(Perris, ca) Today this critter crawled up my arm and pimched me while I was working in the yard. I had shaken and moved a dead eucalyptus branch out of my way and said to myself, “great now I woke up all the spiders before I sit down and work on this fence.” I live parallel an open barren field in drought stricken california.
It had fantastic antanae that it seemed to be using to help it crawl. I accidentally had smacked one of the antenna off. Under its back it had 2 clear wings And was hopping/ attmpting to fly from leaf to leaf, but I infer it was injured since I had smacked it off of my arm. It seems to have had pinschers on its face. It was very strong and agile and could flip itself over after falling on its back. It used it’s antanaes to assist itself to do this! It’s belly was dark and had a pretty pattern, but at that point my husband had come to inspect my hooting and hollering and said it may be a kissing bug…. I don’t think it is, but want to rest easy.
Could you please tell me what you think?
Yes, there are actually two species of eucalyptus borers in your area. Yours looks like P. recurva.

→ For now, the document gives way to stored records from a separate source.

(* ===== verification/Json.v ===== *)
(** * [encoding/json]: scanner, [Unmarshal] into structs, [Marshal]

    Documents are byte strings.  [parse] is the grammar of Go's scanner
    (RFC 8259, nesting at most 10000), [unquote] its string literals (escapes,
    surrogate pairs, U+FFFD for malformed UTF-8).  Decoding into a struct is a
    fold over the members: a member is matched to a field by its exact name,
    then by its case-folded name; a later duplicate overwrites an earlier one;
    [null] leaves a field as it was; an unknown member is an error under
    [DisallowUnknownFields] and skipped otherwise.  A decoder takes the value
    the target had before and returns [None] when Go reports an error. *)

From S2P Require Import Prelude GoStrings.

Open Scope Z_scope.
Open Scope go_scope.

Inductive json :=
| JNull
| JBool (b : bool)
| JNum (lit : string)
| JStr (s : string)
| JArr (l : list json)
| JObj (l : list (string * json)).

(** ** Text *)
Definition is_ws (c : ascii) : bool :=
  (code c =? 32) || (code c =? 9) || (code c =? 13) || (code c =? 10).

Fixpoint skip_ws (s : string) : string :=
  match s with
  | String c s' => if is_ws c then skip_ws s' else s
  | EmptyString => EmptyString
  end.

(** *** UTF-8 *)
Definition cont (c : ascii) : bool := in_range 128 191 c.

(** The bytes of a well-formed multi-byte sequence at the head, if any. *)
Definition utf8_seq (s : string) : option (string * string) :=
  match s with
  | String a (String b r) =>
      if in_range 194 223 a && cont b then Some (String a (String b ""), r) else
      match r with
      | String c r' =>
          if (code a =? 224) && in_range 160 191 b && cont c
             || (in_range 225 236 a || in_range 238 239 a) && cont b && cont c
             || (code a =? 237) && in_range 128 159 b && cont c
          then Some (String a (String b (String c "")), r') else
          match r' with
          | String d r'' =>
              if (code a =? 240) && in_range 144 191 b && cont c && cont d
                 || in_range 241 243 a && cont b && cont c && cont d
                 || (code a =? 244) && in_range 128 143 b && cont c && cont d
              then Some (String a (String b (String c (String d ""))), r'') else None
          | _ => None
          end
      | _ => None
      end
  | _ => None
  end.

Fixpoint valid_utf8 (fuel : nat) (s : string) : bool :=
  match fuel, s with
  | S fuel', String c r =>
      if code c <? 128 then valid_utf8 fuel' r else match utf8_seq s with Some (_, rest) => valid_utf8 fuel' rest | None => false end
  | _, _ => true
  end.
Definition is_utf8 (s : string) : bool := valid_utf8 (String.length s) s.

(** U+FFFD. *)
Definition replacement : string := String (char 239) (String (char 191) (String (char 189) "")).

(** [utf8.EncodeRune]. *)
Definition encode_rune (r : Z) : string :=
  if r <? 128 then String (char r) ""
  else if r <? 2048 then String (char (192 + r / 64)) (String (char (128 + r mod 64)) "")
  else if r <? 65536 then
    String (char (224 + r / 4096)) (String (char (128 + r / 64 mod 64)) (String (char (128 + r mod 64)) ""))
  else
    String (char (240 + r / 262144)) (String (char (128 + r / 4096 mod 64))
      (String (char (128 + r / 64 mod 64)) (String (char (128 + r mod 64)) ""))).

(** The four hexadecimal digits of a [\u] escape. *)
Definition hex4 (s : string) : option (Z * string) :=
  match s with
  | String a (String b (String c (String d r))) =>
      w ← hexval a; x ← hexval b; y ← hexval c; z ← hexval d;
      Some (((w * 16 + x) * 16 + y) * 16 + z, r)
  | _ => None
  end.

Definition is_high (r : Z) : bool := (55296 <=? r) && (r <? 56320).
Definition is_low (r : Z) : bool := (56320 <=? r) && (r <? 57344).

Definition simple_escape (c : ascii) : option ascii :=
  if c =? "b"%char then Some (char 8)
  else if c =? "f"%char then Some (char 12)
  else if c =? "n"%char then Some (char 10)
  else if c =? "r"%char then Some (char 13)
  else if c =? "t"%char then Some (char 9)
  else if (c =? char 34) || (c =? char 92) || (c =? char 47) then Some c
  else None.

(** The rest of a string literal after its opening quote. *)
Fixpoint unquote (fuel : nat) (s : string) : option (string * string) :=
  match fuel with
  | O => None
  | S fuel' =>
      match s with
      | EmptyString => None
      | String c r =>
          if code c =? 34 then Some ("", r)
          else if code c =? 92 then
            match r with
            | EmptyString => None
            | String e r' =>
                if e =? "u"%char then
                  '(u, r2) ← hex4 r';
                  if is_high u || is_low u then
                    match r2 with
                    | String b1 (String b2 r3) =>
                        match (if (code b1 =? 92) && (b2 =? "u"%char) then hex4 r3 else None) with
                        | Some (v, r4) =>
                            if is_high u && is_low v then
                              '(t, rest) ← unquote fuel' r4;
                              Some (encode_rune (65536 + (u - 55296) * 1024 + (v - 56320)) +:+ t, rest)
                            else '(t, rest) ← unquote fuel' r2; Some (replacement +:+ t, rest)
                        | None => '(t, rest) ← unquote fuel' r2; Some (replacement +:+ t, rest)
                        end
                    | _ => '(t, rest) ← unquote fuel' r2; Some (replacement +:+ t, rest)
                    end
                  else '(t, rest) ← unquote fuel' r2; Some (encode_rune u +:+ t, rest)
                else
                  x ← simple_escape e;
                  '(t, rest) ← unquote fuel' r';
                  Some (String x t, rest)
            end
          else if code c <? 32 then None
          else if code c <? 128 then
            '(t, rest) ← unquote fuel' r; Some (String c t, rest)
          else match utf8_seq s with
               | Some (bytes, r') => '(t, rest) ← unquote fuel' r'; Some (bytes +:+ t, rest)
               | None => '(t, rest) ← unquote fuel' r; Some (replacement +:+ t, rest)
               end
      end
  end.

Definition string_lit (s : string) : option (string * string) := unquote (S (String.length s)) s.
Arguments string_lit : simpl never.

(** *** Numbers *)
Fixpoint span_digits (s : string) : string * string :=
  match s with
  | String c s' => if is_digit c then let '(d, r) := span_digits s' in (String c d, r) else ("", s)
  | EmptyString => ("", "")
  end.

Definition digits1 (s : string) : option (string * string) :=
  let '(d, r) := span_digits s in if d =? "" then None else Some (d, r).

Definition int_part (s : string) : option (string * string) :=
  match s with
  | String c r =>
      if c =? "0"%char then Some (String c "", r)
      else if in_range 49 57 c then let '(d, r') := span_digits r in Some (String c d, r')
      else None
  | EmptyString => None
  end.

Definition frac_part (s : string) : option (string * string) :=
  match s with
  | String c r => if c =? "."%char then '(d, r') ← digits1 r; Some (String c d, r') else Some ("", s)
  | EmptyString => Some ("", "")
  end.

Definition exp_part (s : string) : option (string * string) :=
  match s with
  | String c r =>
      if (c =? "e"%char) || (c =? "E"%char) then
        match r with
        | String d r' =>
            if (d =? "+"%char) || (d =? "-"%char)
            then '(x, rest) ← digits1 r'; Some (String c (String d x), rest)
            else '(x, rest) ← digits1 r; Some (String c x, rest)
        | EmptyString => None
        end
      else Some ("", s)
  | EmptyString => Some ("", "")
  end.

Definition number_lit (s : string) : option (string * string) :=
  let '(sign, s0) := match s with
    | String c r => if c =? "-"%char then (String c "", r) else ("", s)
    | EmptyString => ("", s)
    end in
  '(i, s1) ← int_part s0; '(f, s2) ← frac_part s1; '(e, s3) ← exp_part s2;
  Some (sign +:+ i +:+ f +:+ e, s3).

(** ** Values *)
Definition maxNestingDepth : Z := 10000.

Fixpoint value (fuel : nat) (depth : Z) (s : string) : option (json * string) :=
  match fuel with
  | O => None
  | S fuel' =>
      match skip_ws s with
      | EmptyString => None
      | String c r =>
          if c =? "{"%char then
            if maxNestingDepth <=? depth then None else
            match skip_ws r with
            | String d r' =>
                if d =? "}"%char then Some (JObj [], r')
                else '(l, rest) ← members fuel' (depth + 1) (String d r'); Some (JObj l, rest)
            | EmptyString => None
            end
          else if c =? "["%char then
            if maxNestingDepth <=? depth then None else
            match skip_ws r with
            | String d r' =>
                if d =? "]"%char then Some (JArr [], r')
                else '(l, rest) ← elements fuel' (depth + 1) (String d r'); Some (JArr l, rest)
            | EmptyString => None
            end
          else if code c =? 34 then '(t, rest) ← string_lit r; Some (JStr t, rest)
          else if hasPrefix (String c r) "true" then Some (JBool true, drop 3 r)
          else if hasPrefix (String c r) "false" then Some (JBool false, drop 4 r)
          else if hasPrefix (String c r) "null" then Some (JNull, drop 3 r)
          else '(n, rest) ← number_lit (String c r); Some (JNum n, rest)
      end
  end
with elements (fuel : nat) (depth : Z) (s : string) : option (list json * string) :=
  match fuel with
  | O => None
  | S fuel' =>
      '(v, s1) ← value fuel' depth s;
      match skip_ws s1 with
      | String c r =>
          if c =? ","%char then '(l, rest) ← elements fuel' depth r; Some (v :: l, rest)
          else if c =? "]"%char then Some ([v], r)
          else None
      | EmptyString => None
      end
  end
with members (fuel : nat) (depth : Z) (s : string) : option (list (string * json) * string) :=
  match fuel with
  | O => None
  | S fuel' =>
      match skip_ws s with
      | String q r =>
          if code q =? 34 then
            '(k, s1) ← string_lit r;
            match skip_ws s1 with
            | String c s2 =>
                if c =? ":"%char then
                  '(v, s3) ← value fuel' depth s2;
                  match skip_ws s3 with
                  | String d r' =>
                      if d =? ","%char
                      then '(l, rest) ← members fuel' depth r'; Some ((k, v) :: l, rest)
                      else if d =? "}"%char then Some ([(k, v)], r')
                      else None
                  | EmptyString => None
                  end
                else None
            | EmptyString => None
            end
          else None
      | EmptyString => None
      end
  end.

(** One value at the head of a stream; every nested call consumes a byte of
    the input or descends once more, so twice the length is enough fuel. *)
Definition parse (s : string) : option (json * string) :=
  value (2 * String.length s + 2) 0 s.

(** [json.Unmarshal]: one value and nothing but white space after it. *)
Definition parse_all (s : string) : option json :=
  '(v, rest) ← parse s;
  if skip_ws rest =? "" then Some v else None.

(** ** Decoding into Go values *)
Definition decoder (A : Type) := A -> json -> option A.

Definition dec_string : decoder string := fun old v =>
  match v with JStr s => Some s | JNull => Some old | _ => None end.

Definition dec_bool : decoder bool := fun old v =>
  match v with JBool b => Some b | JNull => Some old | _ => None end.

Definition dec_int : decoder Z := fun old v =>
  match v with JNum n => atoi n | JNull => Some old | _ => None end.

Definition dec_uint16 : decoder Z := fun old v =>
  match v with JNum n => parseUint 16 n | JNull => Some old | _ => None end.

(** A JSON array decodes element by element over the old elements. *)
Fixpoint dec_elems {A} (dec : decoder A) (zero : A) (old : list A) (l : list json) : option (list A) :=
  match l with
  | [] => Some []
  | v :: l' =>
      x ← dec (List.hd zero old) v;
      xs ← dec_elems dec zero (List.tl old) l';
      Some (x :: xs)
  end.

Definition dec_slice {A} (dec : decoder A) (zero : A) : decoder (list A) := fun old v =>
  match v with
  | JArr l => dec_elems dec zero old l
  | JNull => Some []
  | _ => None
  end.

(** A JSON object decodes into a map; each element starts from zero. *)
Fixpoint dec_entries {A} (dec : decoder A) (zero : A) (m : gmap string A)
    (l : list (string * json)) : option (gmap string A) :=
  match l with
  | [] => Some m
  | (k, v) :: l' => x ← dec zero v; dec_entries dec zero (<[k := x]> m) l'
  end.

Definition dec_map {A} (dec : decoder A) (zero : A) : decoder (gmap string A) := fun old v =>
  match v with
  | JObj l => dec_entries dec zero old l
  | JNull => Some ∅
  | _ => None
  end.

These both were introduced in the last few decades from Australia where the eucalyptus trees originated.
The beetles are attracted to freshly cut eucalyptus wood, dying limbs, and trees suffering from stress, especially drought stress. Eucalyptus species that naturally grow in wetter areas of Australia have been planted in California and with the drought over the last few years the beetle populations have increased.
Female beetles lay their eggs under loose bark. The eggs hatch then the young larvae burrow through the bark layer and into the cambial layer which is just below the bark. The cambial layer contains the food conducting tissues and water conducting tissues. Larvae have high mortality in trees with high moisture levels because water floods feeding tunnels and drowns them.
There is research to find wasps that will parasitize and kill the larvae. Four wasps species from Australia that attack the larvae have been introduced into CA.
This insect is found in CA and AZ and only feeds on eucalyptus.
The beetles are not known to bite but perhaps it was pinched so it pinched back?